Social Media as Memory

Photography By: 
Ryan S. Brandenberg
Author: 
Throughout his recovery from a severe brain injury, Thomas Dixon, EDU '14, used sophisticated assistive technologies such as Twitter to allow him to manage—and largely mask—a severe disability resulting in memory loss.
 
Thomas Dixon, EDU ’14, thumbs his iPhone at a Philadelphia sandwich shop. Like many thirtysomethings—like many anysomethings—he scrolls through texts, checks appointments and tweets a few times during lunch.
 
It’s the way Dixon relies on these technologies that differs markedly from most people who use them. When Dixon wants to recall what he did yesterday, he picks up his phone and consults his Twitter feed.
 
There, in a private account with nearly 21,000 tweets, is a log of moments in Dixon’s life since December 2010, a month after he was hit by a car while running and suffered a traumatic brain injury that led to memory loss.
 
Throughout his recovery, Dixon’s sophisticated use of assistive technologies such as Twitter has allowed him to manage—and largely mask—a severe disability.

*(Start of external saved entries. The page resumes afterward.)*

Lemma round_trip_refused {R : RangeOrder} {L : MessageLib} c (r : ClientRequest) e :
  (_ ← validNormalizedHost (Host r) (URL_Host r);
   p ← wrap_err (Wrapped "failed to get parameters for request")
         (paramsForRequest (Some RequestParamsFromConfSecHeaders) (req_Header r) (URL_Path r) c);
   nodeTags ← tags_err (Tags.FromSlice (NodeTags p)); Ok (p, nodeTags)) = Err e →
  is_ok (validNormalizedHost (Host r) (URL_Host r)) = false ∨
  is_ok (paramsForRequest (Some RequestParamsFromConfSecHeaders) (req_Header r) (URL_Path r) c) = false.
Proof.
  destruct (validNormalizedHost _ _); [|by left]. cbn [mbind result_bind].
  destruct (paramsForRequest _ _ _ _) as [p|] eqn:Ep; [|by right]. apply paramsForRequest_tags in Ep. cbn [wrap_err mbind result_bind].
  by destruct (Tags.FromSlice _).
Qed.
(** The last cleanup closure of a node that is connected to a parent. *)
Lemma last_cleanup_detaches w c k p kp i :
  sound w → everywhere node_wired w →
  registered_under w c p kp i → last_subscription w c k →
  ∃ w' r0, call_handle (NestedSub c k) w = Done tt w'
    ∧ amount w' c = 0%Z ∧ getListeners c w' = []
    ∧ getListeners p w'
      = (if decide (amount w p = 1%Z) then [] else delete i (getListeners p w))
    ∧ wrappers_only c r0 w'.
Proof.
  intros Hw Hwired (nc & np & rmp & rp & lp & Hnc & Hh & Hnp & Hrmp & Hremp & Hrp & Hclp
                      & Hlive & Hget) (nc' & rm & Hnc' & Hone & Hrm & Hrem).
  assert (nc' = nc) as -> by congruence. clear Hnc'.
  pose proof (proj1 Hw c nc Hnc) as [A1 A2 A3 A4 A5 A6].
  destruct (A6 p kp Hh) as (Hpar & _).
  pose proof (A1 p Hpar) as Hpc.
  destruct (listeners nc) as [rc|] eqn:Hrc;
    [|destruct A4 as [_ A4]; specialize (A4 eq_refl); congruence].
  destruct (Hwired p np Hnp rp Hrp) as (cp & L & Hcp & HL).
  assert (HLi : L !! i = Some lp).
  { unfold liveListeners in Hlive.
    by rewrite Hnp, Hrp, Hcp, (Registry.get_linked _ _ HL) in Hlive. }
  destruct (strike_then_falls c k w nc rm Hw Hnc Hrm Hrem) as (K0 & w' & H1 & F & Hc1).
  set (w0 := set_nodes (alter (strike k rm) c) w) in *.
  assert (Hcall : call_handle (NestedSub c k) w = Done tt w').
  { simpl. rewrite (removeNestedSub_with_unfold _ _ _ _ _ _ Hnc Hrm), Hrem. done. }
  assert (Hn0 : nodes w0 !! c = Some (strike k rm nc)) by (by apply lookup_update_eq).
  assert (Hne0 : ∀ u, u ≠ c → nodes w0 !! u = nodes w !! u).
  { intros u Hu. unfold w0. by apply lookup_update_ne. }
  revert H1. unfold tryUnsubscribe.
  rewrite (tryUnsubscribe_rec_unfold _ _ _ _ Hn0). cbv zeta.
  change (unsubscribe (strike k rm nc)) with (unsubscribe nc). rewrite Hh.
  change (subscriptionsAmount (strike k rm nc)) with (subscriptionsAmount nc).
  rewrite decide_True by lia.
  set (w1 := set_nodes (alter (with_amount (subscriptionsAmount nc - 1)) c) w0).
  set (w2 := {| nodes := nodes w1; store := store w1; log := log w1 ++ [Disconnected c] |}).
  assert (Hne2 : ∀ u, u ≠ c → nodes w2 !! u = nodes w !! u).
  { intros u Hu. change (nodes w2) with (nodes w1). unfold w1.
    rewrite lookup_update_ne by done. by apply Hne0. }
  assert (Hc2 : nodes w2 !! c
                = Some (with_amount (subscriptionsAmount nc - 1) (strike k rm nc))).
  { change (nodes w2) with (nodes w1). by apply lookup_update_eq. }
  assert (Hnp2 : nodes w2 !! p = Some np) by (rewrite Hne2 by lia; done).
  rewrite (removeNestedSub_with_unfold _ _ _ _ _ _ Hnp2 Hrmp), Hremp.
  assert (K02 : kept w w2).
  { eapply kept_trans; [exact K0|]. eapply kept_trans; [|apply kept_log].
    apply kept_update. by split; eauto. }
  destruct (strike_then_falls_below c p kp w2 np rmp rp lp i cp L)
    as (w3 & H3 & F3 & Hg3); [| |done|lia|done..|].
  { intros u nu Hu Hnu. rewrite Hne2 in Hnu by lia.
    apply (node_ok_kept w w2 _ _ K02). by apply (proj1 Hw). }
  { intros u Hu. unfold slack. rewrite Hne2 by lia. apply (proj2 Hw u). }
  rewrite H3.
  set (w2' := set_nodes (alter (strike kp rmp) p) w2) in *.
  assert (Hc3 : nodes w3 !! c
                = Some (with_amount (subscriptionsAmount nc - 1) (strike k rm nc))).
  { rewrite (fall_above _ _ _ F3) by lia. unfold w2'.
    rewrite lookup_update_ne by lia. done. }
  rewrite (lookup_update_eq _ _ _ _ Hc3).
  change (listeners (with_unsubscribe None _)) with (listeners nc). rewrite Hrc.
  intros [= <-].
  set (nf := uninstall rc (with_unsubscribe None
               (with_amount (subscriptionsAmount nc - 1) (strike k rm nc)))).
  assert (Hcf : nodes (set_nodes (alter (uninstall rc) c)
                        (set_nodes (alter (with_unsubscribe None) c) w3)) !! c = Some nf).
  { apply lookup_update_eq. by apply lookup_update_eq. }
  eexists _, (length (collections nc)). split_and!; [exact Hcall| | | |].
  - unfold amount. rewrite Hcf. simpl. lia.
  - unfold getListeners. by rewrite Hcf.
  - rewrite (getListeners_same p w3) by (rewrite !lookup_update_ne by lia; done).
    rewrite Hg3. rewrite (getListeners_same p w w2) by (apply Hne2; lia).
    unfold amount. by rewrite Hnp2, Hnp.
  - intros n Hn. rewrite Hcf in Hn. injection Hn as <-. split_and!.
    + unfold nf. simpl. by rewrite !length_alter.
    + by intros r.
    + intros r col cb Hr Hcol. apply lookup_lt_Some in Hcol.
      unfold nf in Hcol. simpl in Hcol. rewrite !length_alter in Hcol. lia.
Qed.

(** *** No callback of the application is a listener of the node again *)

Section Unheard.
Variables c r0 : nat.

(** The outcome of a call made in the world [w]: the collections of [c]
    still hold [handleChangeWrapper]s only, and no listener of [c] that is
    a callback of the application was invoked. *)
Definition unheard {A} (w : World) (o : outcome World A) : Prop :=
  wrappers_only c r0 (final o)
  ∧ ∃ seg, log (final o) = log w ++ seg
           ∧ ∀ x, Dispatched (Some c) (Consumer x) ∉ seg.

Lemma unheard_step {A} (a : A) w w' :
  wrappers_only c r0 w' → log w' = log w → unheard w (Done a w').
Proof.
  intros Hw Hl. split; [done|]. exists []. rewrite app_nil_r.
  split; [done|]. intros x. apply not_elem_of_nil.
Qed.

Lemma unheard_abort {A} e w : wrappers_only c r0 w → unheard w (@Abort World A e w).
Proof.
  intros Hw. split; [done|]. exists []. rewrite app_nil_r.
  split; [done|]. intros x. apply not_elem_of_nil.
Qed.

Lemma unheard_match {A B} (o : outcome World A) (k : A → World → outcome World B) w :
  unheard w o →
  (∀ a w1, o = Done a w1 → wrappers_only c r0 w1 → unheard w1 (k a w1)) →
  unheard w (match o with Done a w1 => k a w1 | Abort e w1 => Abort e w1 end).
Proof.
  intros (Hw & seg & Hlog & Hseg) Hk. destruct o as [a w1|e w1]; simpl in *.
  - destruct (Hk a w1 eq_refl Hw) as (Hw' & seg' & Hlog' & Hseg').
    split; [done|]. exists (seg ++ seg'). rewrite Hlog', Hlog, app_assoc.
    split; [done|]. intros x [?|?]%elem_of_app; [by apply (Hseg x)|by apply (Hseg' x)].
  - split; [done|]. by exists seg.
Qed.

Lemma unheard_bind {A B} (m : M World A) (k : A → M World B) w :
  unheard w (m w) →
  (∀ a w1, m w = Done a w1 → wrappers_only c r0 w1 → unheard w1 (k a w1)) →
  unheard w (bind m k w).
Proof. intros Hm Hk. unfold bind. by apply unheard_match. Qed.

Lemma unheard_get_node s w : wrappers_only c r0 w → unheard w (get_node s w).
Proof.
  intros Hw. unfold get_node.
  destruct (nodes w !! s); [by apply unheard_step|by apply unheard_abort].
Qed.

Lemma unheard_emit e w :
  wrappers_only c r0 w → (∀ x, e ≠ Dispatched (Some c) (Consumer x)) →
  unheard w (emit e w).
Proof.
  intros Hw He. split; [done|]. exists [e]. split; [done|].
  intros x Hx%list_elem_of_singleton. by apply (He x).
Qed.

Lemma unheard_update s f w :
  wrappers_only c r0 w →
  (∀ n, s = c → nodes w !! c = Some n → node_wrappers r0 n → node_wrappers r0 (f n)) →
  unheard w (update_node s f w).
Proof.
  intros Hw Hf. apply unheard_step; [|done].
  intros n. rewrite lookup_update. case_decide as Hd; [|apply Hw].
  subst s. destruct (nodes w !! c) as [n0|] eqn:Hn0; [|done]. intros [= <-].
  apply Hf; [done..|]. by apply Hw.
Qed.

Lemma node_wrappers_install h n : node_wrappers r0 n → node_wrappers r0 (install h n).
Proof.
  intros (H1 & H2 & H3). split_and!; simpl.
  - rewrite length_app. simpl. lia.
  - intros r [= <-]. done.
  - intros r col cb Hr [[_ Hcol]|[_ <-]]%lookup_snoc_Some; [by apply (H3 r col)|].
    simpl. by intros ?%elem_of_nil.
Qed.

Lemma node_wrappers_enlist r col d n :
  listeners n = Some r → collections n !! r = Some col →
  node_wrappers r0 n → node_wrappers r0 (enlist r col (HandleChangeWrapper d) n).
Proof.
  intros Hr Hcol (H1 & H2 & H3). split_and!.
  - simpl. by rewrite length_insert.
  - exact H2.
  - intros r' col' cb Hr'.
    change (collections (enlist r col (HandleChangeWrapper d) n))
      with (<[r := (Registry.subscribe (HandleChangeWrapper d) col).2]> (collections n)).
    destruct (decide (r = r')) as [<-|Hne].
    + rewrite list_lookup_insert_eq by (by eapply lookup_lt_Some). intros Heq.
      assert (col' = (Registry.subscribe (HandleChangeWrapper d) col).2) as ->
        by congruence.
      rewrite Registry.subscribe_callbacks.
      intros [Hcb|Hcb%list_elem_of_singleton]%elem_of_app;
        [by apply (H3 r col)|by eexists].
    + rewrite list_lookup_insert_ne by done. by apply H3.
Qed.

Since his accident, he has earned a graduate degree in educational psychology from Temple, qualified for Mensa and spent each New Year’s Eve exploring a different country.
 
And a year after the accident, he ran a half marathon in a custom shirt. “My life was in question,” stated the front. “This is my answer,” read the back.
 
“I live at a time where I have my emails in my pocket. I have my texts. I have so many strategies that we’re all already using,” Dixon, 30, says. “Even though I have this severe disability, it almost sounds silly to say ‘severe,’ because look at how well I’m living. All the technology we use, and my ability to apply these strategies, mitigates the severity of it. It really cuts it short.”
 
At the time of the accident, Dixon was a research coordinator at the Children’s Hospital of Philadelphia heading to medical school to pursue his dream of becoming a psychiatrist. Then, on Nov. 22, 2010, he went out for a run he doesn’t remember.
 
During the accident, Dixon suffered a traumatic axonal injury, one of the worst types of brain injuries. The head trauma was so powerful that his axons—the communication pathways in brain cells that allow us to perform activities—were stretched or sheared, leading to cell death.
 
In Dixon’s case, the brain trauma didn’t dramatically impair his cognitive abilities—he’s bright and talented. But two types of memory were affected: delayed memory, or the ability to retain information over periods of time, and episodic memory, or the ability to remember context from experiences.
 
That’s where Twitter comes in. Dixon is constantly tweeting episodes of his life (“Lifted weights as I had breakfast and now about to shower, shaving during”; “I just finished hearing the most recent Savage Lovecast, having some herbal tea, and ate a pear”). He also invites guest commentary from friends and acquaintances, to whom he hands over his Twitter account. These tweets provide records of interactions, and some include direct messages to Dixon. “Thank you for a great talk,” stated a recent tweet. “I will be checking out meetup.com website.”
 
“This could feel insular or isolated,” Dixon says of managing his memory loss. “Handing my phone to them and letting them write something in my digital memory includes them in it.”
 
Madeline DiPasquale is a clinical neuropsychologist who treated Dixon at MossRehab’s Drucker Brain Injury Center. She says Dixon helps manage his memory loss by combining his intellectual ability and thirst for new experiences with an extraordinary comfort with technology.
 
“Tom’s premorbid skills were about being inquisitive, seeking out knowledge, learning how to do things and challenging himself,” DiPasquale says. “He brought all of those skills to his recovery after the injury.”
 
Dixon’s mother, Tina Dixon, says she always had confidence in him, despite the circumstances he faced.
 
“He’s a survivor,” she says. “You just go and do what you’ve got to do. That’s the way he always was.”